- [Data provided]
Lemma unlink_first_loop (test : process -> Z -> M kernel bool) (f : Z -> bool) head s :
  forall l1 p l2 fuel pre prev h,
  queue (procs s) h (l1 ++ p :: l2) -> NoDup (pre ++ l1 ++ p :: l2) ->
  (forall q x, q ∈ l1 ++ [p] -> procs s !! q = Some x -> test x q s = Ok (f q) s) ->
  (forall q, q ∈ l1 -> f q = false) -> f p = true ->
  prev = last pre -> (forall t, last pre = Some t -> is_Some (procs s !! t)) ->
  (length l1 < fuel)%nat ->
  exists x, procs s !! p = Some x /\
  loop fuel (fun '(prev, p) =>
    match p with
    | None => ret (inr (None, head))
    | Some p =>
        let* x := get_proc p in
        let* hit := test x p in
        if (hit : bool) then
          let* head' :=
            match prev with
            | None => ret (queue_next x)
            | Some q => upd_proc q (set_queue_next (queue_next x)) ;;; ret head
            end in
          upd_proc p (set_queue_next None) ;;;
          ret (inr (Some p, head'))
        else ret (inl (Some p, queue_next x))
    end) (prev, h) s
  = Ok (Some p, if pre ++ l1 is [] then queue_next x else head)
       (set_procs (unl p x (pre ++ l1) (procs s)) s).
Proof.
  induction l1 as [|q l1 IH]; intros p l2 [|fuel] pre prev h Hq Hnd Ht Hf Hp -> Hpre Hfu;
    simpl in *; try lia; destruct Hq as (-> & x & Hx & Hq).
  - exists x. split; [done|]. unfold bind at 1, bind at 1. rewrite (get_proc_run p x) by done.
    unfold bind at 1. rewrite (Ht p x) by (done || set_solver). rewrite Hp.
    rewrite app_nil_r. unfold bind at 1.
    destruct (last pre) as [t|] eqn:El.
    + destruct (Hpre t eq_refl) as [y Hy]. assert (t ∈ pre) by (by apply last_Some_elem_of).
      assert (t <> p).
      { intros ->. apply NoDup_app in Hnd as (_ & Hd & _). by apply (Hd p); [|set_solver]. }
      unfold bind at 1. rewrite (upd_proc_run t _ y) by done. cbn iota.
      unfold ret at 1. unfold bind at 1.
      rewrite (upd_proc_run p _ x) by (simpl; by rewrite lookup_insert_ne).
      unfold unl, relinked. rewrite El, (alter_insert_eq _ _ y) by done.
      destruct pre; done.
    + apply last_None in El as ->. unfold ret at 1. unfold bind at 1.
      rewrite (upd_proc_run p _ x) by done. done.
  - unfold bind at 1, bind at 1. rewrite (get_proc_run q x) by done.
    unfold bind at 1. rewrite (Ht q x) by (done || set_solver).
    rewrite (Hf q) by set_solver. unfold ret at 1. cbn iota.
    destruct (IH p l2 fuel (pre ++ [q]) (Some q) (queue_next x)) as (y & Hy & Hl).
    + done.
    + by rewrite <- app_assoc.
    + intros r z Hr. apply Ht. set_solver.
    + intros r Hr. apply Hf. set_solver.
    + done.
    + by rewrite last_snoc.
    + intros t. rewrite last_snoc. intros [= <-]. by eexists.
    + lia.
    + exists y. split; [done|]. rewrite <- app_assoc in Hl. exact Hl.
Qed.

(** ** All queues of the kernel *)

Inductive qid : Type := QReady (h : Z) | QBlock (h : Z) | QSem (i : Z).

#[export] Instance qid_eq_dec : EqDecision qid.
Proof. solve_decision. Defined.

Definition head_of (s : kernel) (q : qid) : option Z :=
  match q with
  | QReady h => ready_queue_head s !! h
  | QBlock h => block_queue_head s !! h
  | QSem i => x ← semaphores s !! i; proc_queue_head x
  end.

Definition queue_status (q : qid) : proc_status :=
  match q with QReady _ => READY | _ => BLOCKED end.

Record locks_free (s : kernel) : Prop := {
  lf_alloc : g_proc_alloc_lock s = 0;
  lf_ready : forall h, default 0 (g_ready_queue_lock s !! h) = 0;
  lf_sem : g_semaphore_lock s = 0;
  lf_pool : g_semaphore_pool_lock s = 0
}.

Record sched_wf (Q : qid -> list Z) (s : kernel) : Prop := {
  sw_queue : forall q, queue (procs s) (head_of s q) (Q q);
  sw_nodup : forall q, NoDup (Q q);
  sw_disj : forall q1 q2 p, p ∈ Q q1 -> p ∈ Q q2 -> q1 = q2;
  sw_status : forall q p x, p ∈ Q q -> procs s !! p = Some x -> status x = queue_status q;
  sw_procs : forall i, is_Some (procs s !! i) <-> 0 <= i < NPROC;
  sw_pid : forall i x, procs s !! i = Some x -> pid x = i;
  sw_locks : locks_free s
}.

Definition qset (Q : qid -> list Z) (q : qid) (l : list Z) : qid -> list Z :=
  fun q' => if decide (q' = q) then l else Q q'.

Lemma qset_eq Q q l : qset Q q l q = l.
Proof. unfold qset. by rewrite decide_True. Qed.
Lemma qset_ne Q q q' l : q' <> q -> qset Q q l q' = Q q'.
Proof. intros. unfold qset. by rewrite decide_False. Qed.

Definition nowhere (Q : qid -> list Z) (p : Z) : Prop := forall q, p ∉ Q q.

(** Queue assignments that agree on every queue describe the same states. *)
#[export] Instance sched_wf_proper :
  Proper (pointwise_relation qid eq ==> eq ==> iff) sched_wf.
Proof.
  assert (forall Q Q' s, (forall q, Q q = Q' q) -> sched_wf Q s -> sched_wf Q' s) as H.
  { intros Q Q' s E []. constructor; try done; setoid_rewrite <- E; done. }
  intros Q Q' E s _ <-. split; apply H; intros q; by rewrite (E q).
Qed.

Lemma queue_bounded Q s q : sched_wf Q s -> (length (Q q) <= Z.to_nat NPROC)%nat.
Proof.
  intros Hwf. transitivity (length (seqZ 0 NPROC)); [|by rewrite length_seqZ].
  apply submseteq_length, NoDup_submseteq; [apply Hwf|].
  intros p Hp. apply elem_of_seqZ. rewrite Z.add_0_l. apply (sw_procs _ _ Hwf).
  eapply queue_lookup; [apply Hwf|done].
Qed.

(** A queue whose elements keep their [queue_next] is not affected. *)
Lemma queue_keep Q s q ps' : sched_wf Q s ->
  (forall p, p ∈ Q q -> queue_next <$> ps' !! p = queue_next <$> procs s !! p) ->
  queue ps' (head_of s q) (Q q).
Proof. intros Hwf Hf. eapply queue_frame; [done|apply Hwf]. Qed.

Section Preserve.
  Context (Q : qid -> list Z) (s : kernel) (Hwf : sched_wf Q s).

Lemma enq_lookup f p x l ps r : p ∉ l -> ps !! p = Some x ->
  enq f p x l ps !! r =
    if decide (r = p) then Some (set_queue_next None (f x))
    else (if decide (last l = Some r) then set_queue_next (Some p) else id) <$> ps !! r.
Proof.
  intros Hp Hx. unfold enq. rewrite lookup_insert, linked_lookup.
  repeat case_decide; subst; done.
Qed.

Lemma wf_enqueue q p x f s' :
  procs s !! p = Some x -> nowhere Q p -> status (f x) = queue_status q -> pid (f x) = pid x ->
  procs s' = enq f p x (Q q) (procs s) ->
  (forall q', head_of s' q' =
     if decide (q' = q) then (if Q q is [] then Some p else head_of s q) else head_of s q') ->
  locks_free s' ->
  sched_wf (qset Q q (Q q ++ [p])) s'.
Proof.
  intros Hx Hno Hst Hpid Hps Hhd Hlk. constructor.
  - intros q'. rewrite Hhd, Hps. unfold qset. case_decide as E.
    + subst q'. apply queue_append; [apply Hwf|apply Hwf|apply Hno|done].
    + apply queue_keep; [done|]. intros r Hr.
      assert (r <> p) by (intros ->; by apply (Hno q')).
      rewrite enq_lookup by (done || apply Hno). rewrite decide_False by done.
      case_decide as El; [|by rewrite option_fmap_id].
      apply last_Some_elem_of in El. destruct E. by apply (sw_disj _ _ Hwf q' q r).
  - intros q'. unfold qset. case_decide; [|apply Hwf].
    apply NoDup_app. split_and!; [apply Hwf| |by apply NoDup_singleton].
    intros r Hr ->%list_elem_of_singleton. by apply (Hno q).
  - intros q1 q2 r. unfold qset. repeat case_decide; subst; try done.
    + rewrite elem_of_app, list_elem_of_singleton. intros [Hr| ->] Hr2;
        [symmetry; by eapply (sw_disj _ _ Hwf)|by destruct (Hno q2)].
    + rewrite elem_of_app, list_elem_of_singleton. intros Hr1 [Hr| ->];
        [by eapply (sw_disj _ _ Hwf)|by destruct (Hno q1)].
    + by apply (sw_disj _ _ Hwf).
  - intros q' r y. rewrite Hps, enq_lookup by (done || apply Hno). case_decide as Er.
    + intros Hr [= <-]. simpl. subst r. unfold qset in Hr. case_decide; [by subst|].
      by destruct (Hno q').
    + intros Hr (z & Hz & ->)%fmap_Some.
      assert (r ∈ Q q') as Hr'.
      { unfold qset in Hr. case_decide; [|done]. subst.
        apply elem_of_app in Hr as [?|?%list_elem_of_singleton]; done. }
      pose proof (sw_status _ _ Hwf _ _ _ Hr' Hz). by case_decide.
  - intros i. rewrite <- (sw_procs _ _ Hwf), Hps, enq_lookup by (done || apply Hno).
    case_decide as Ei; [subst; rewrite Hx; split; eauto|].
    by rewrite fmap_is_Some.
  - intros i y. rewrite Hps, enq_lookup by (done || apply Hno). case_decide as Ei.
    + intros [= <-]. simpl. rewrite Hpid. subst. by apply (sw_pid _ _ Hwf).
    + intros (z & Hz & ->)%fmap_Some. pose proof (sw_pid _ _ Hwf _ _ Hz). by case_decide.
  - done.
Qed.

(** Changing other fields of a process that is in no queue. *)
Lemma wf_update p x g s' :
  procs s !! p = Some x -> nowhere Q p -> pid (g x) = pid x ->
  procs s' = <[p := g x]> (procs s) ->
  (forall q, head_of s' q = head_of s q) -> locks_free s' ->
  sched_wf Q s'.
Proof.
  intros Hx Hno Hpid Hps Hhd Hlk. constructor; try apply Hwf; try done.
  - intros q. rewrite Hhd, Hps. apply queue_keep; [done|]. intros r Hr.
    rewrite lookup_insert_ne; [done|]. intros ->. by apply (Hno q).
  - intros q r y Hr. rewrite Hps, lookup_insert_ne.
    + by apply (sw_status _ _ Hwf).
    + intros ->. by apply (Hno q).
  - intros i. rewrite <- (sw_procs _ _ Hwf), Hps, lookup_insert.
    case_decide; [subst; rewrite Hx; split; eauto|done].
  - intros i y. rewrite Hps, lookup_insert. case_decide; [|apply Hwf].
    intros [= <-]. subst. rewrite Hpid. by apply (sw_pid _ _ Hwf).
Qed.

(** Anything that is not a queue may change. *)
Lemma wf_ext s' : procs s' = procs s -> (forall q, head_of s' q = head_of s q) ->
  locks_free s' -> sched_wf Q s'.
Proof. intros Hps Hhd Hlk. destruct Hwf. constructor; try done; rewrite ?Hps; try done.
  intros q. by rewrite Hhd. Qed.

Lemma unlinked_disjoint q l1 p l2 : Q q = l1 ++ p :: l2 ->
  nowhere (qset Q q (l1 ++ l2)) p /\ NoDup (l1 ++ p :: l2).
Proof.
  intros Hq. pose proof (sw_nodup _ _ Hwf q) as Hnd. rewrite Hq in Hnd. split; [|done].
  intros q'. unfold qset. case_decide as E.
  - apply NoDup_app in Hnd as (_ & Hd & [Hp _]%NoDup_cons).
    rewrite elem_of_app. intros [H|H]; [|done]. apply (Hd p H). set_solver.
  - intros Hr. apply E. apply (sw_disj _ _ Hwf _ _ p Hr). rewrite Hq. set_solver.
Qed.

Lemma wf_unlink q l1 p l2 x s' :
  Q q = l1 ++ p :: l2 -> procs s !! p = Some x ->
  procs s' = unl p x l1 (procs s) ->
  (forall q', head_of s' q' =
     if decide (q' = q) then (if l1 is [] then queue_next x else head_of s q) else head_of s q') ->
  locks_free s' ->
  sched_wf (qset Q q (l1 ++ l2)) s'.
Proof.
  intros Hq Hx Hps Hhd Hlk. destruct (unlinked_disjoint _ _ _ _ Hq) as [Hno Hnd].
  assert (forall r, unl p x l1 (procs s) !! r =
    if decide (r = p) then Some (set_queue_next None x)
    else (if decide (last l1 = Some r) then set_queue_next (queue_next x) else id)
      <$> procs s !! r) as Hl.
  { intros r. unfold unl. rewrite lookup_insert, relinked_lookup.
    repeat case_decide; subst; done. }
  assert (forall q' r, r ∈ qset Q q (l1 ++ l2) q' -> r ∈ Q q') as Hsub.
  { intros q' r. unfold qset. case_decide; [subst; rewrite Hq; set_solver|done]. }
  constructor.
  - intros q'. rewrite Hhd, Hps. unfold qset. case_decide as E.
    + subst q'. apply queue_unlink; [rewrite <- Hq; apply Hwf|done|done].
    + apply queue_keep; [done|]. intros r Hr. rewrite Hl.
      rewrite decide_False by (intros ->; apply (Hno q'); by rewrite qset_ne).
      case_decide as El; [|by rewrite option_fmap_id].
      apply last_Some_elem_of in El. destruct E. apply (sw_disj _ _ Hwf q' q r); [done|].
      rewrite Hq. set_solver.
  - intros q'. unfold qset. case_decide; [|apply Hwf].
    apply NoDup_app in Hnd as (H1 & H2 & [_ H3]%NoDup_cons). apply NoDup_app.
    split_and!; [done| |done]. intros r Hr Hr2. apply (H2 r Hr). set_solver.
  - intros q1 q2 r Hr1%Hsub Hr2%Hsub. by apply (sw_disj _ _ Hwf _ _ r).
  - intros q' r y Hr. rewrite Hps, Hl. case_decide as Er; [subst; by destruct (Hno q')|].
    intros (z & Hz & ->)%fmap_Some. pose proof (sw_status _ _ Hwf _ _ _ (Hsub _ _ Hr) Hz).
    by case_decide.
  - intros i. rewrite <- (sw_procs _ _ Hwf), Hps, Hl.
    case_decide as Ei; [subst; rewrite Hx; split; eauto|]. by rewrite fmap_is_Some.
  - intros i y. rewrite Hps, Hl. case_decide as Ei.
    + intros [= <-]. simpl. subst. by apply (sw_pid _ _ Hwf).
    + intros (z & Hz & ->)%fmap_Some. pose proof (sw_pid _ _ Hwf _ _ Hz). by case_decide.
  - done.
Qed.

- [What to work on] Go through the listing above and copy each line that contains "bind".

- [Completed exercise]
  - exists x. split; [done|]. unfold bind at 1, bind at 1. rewrite (get_proc_run p x) by done.
    unfold bind at 1. rewrite (Ht p x) by (done || set_solver). rewrite Hp.
    rewrite app_nil_r. unfold bind at 1.
      unfold bind at 1. rewrite (upd_proc_run t _ y) by done. cbn iota.
      unfold ret at 1. unfold bind at 1.
    + apply last_None in El as ->. unfold ret at 1. unfold bind at 1.
  - unfold bind at 1, bind at 1. rewrite (get_proc_run q x) by done.
    unfold bind at 1. rewrite (Ht q x) by (done || set_solver).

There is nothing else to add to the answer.